[Stored data]
****************************************

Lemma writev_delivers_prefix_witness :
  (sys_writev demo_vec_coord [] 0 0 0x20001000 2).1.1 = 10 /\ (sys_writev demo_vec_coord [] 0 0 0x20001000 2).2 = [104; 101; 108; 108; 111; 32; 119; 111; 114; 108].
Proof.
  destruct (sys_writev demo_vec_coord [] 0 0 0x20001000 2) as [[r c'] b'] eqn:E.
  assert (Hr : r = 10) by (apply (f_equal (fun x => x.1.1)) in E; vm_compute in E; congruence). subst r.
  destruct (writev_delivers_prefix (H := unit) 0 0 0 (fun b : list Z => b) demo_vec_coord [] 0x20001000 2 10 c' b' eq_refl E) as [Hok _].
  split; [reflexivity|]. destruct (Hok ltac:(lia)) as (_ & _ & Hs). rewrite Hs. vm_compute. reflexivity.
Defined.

****************************************

Your instructions → Give every entry again, exactly as it reads.

Response to this exercise →
Lemma writev_delivers_prefix_witness :
  (sys_writev demo_vec_coord [] 0 0 0x20001000 2).1.1 = 10 /\ (sys_writev demo_vec_coord [] 0 0 0x20001000 2).2 = [104; 101; 108; 108; 111; 32; 119; 111; 114; 108].
Proof.
  destruct (sys_writev demo_vec_coord [] 0 0 0x20001000 2) as [[r c'] b'] eqn:E.
  assert (Hr : r = 10) by (apply (f_equal (fun x => x.1.1)) in E; vm_compute in E; congruence). subst r.
  destruct (writev_delivers_prefix (H := unit) 0 0 0 (fun b : list Z => b) demo_vec_coord [] 0x20001000 2 10 c' b' eq_refl E) as [Hok _].
  split; [reflexivity|]. destruct (Hok ltac:(lia)) as (_ & _ & Hs). rewrite Hs. vm_compute. reflexivity.
Defined.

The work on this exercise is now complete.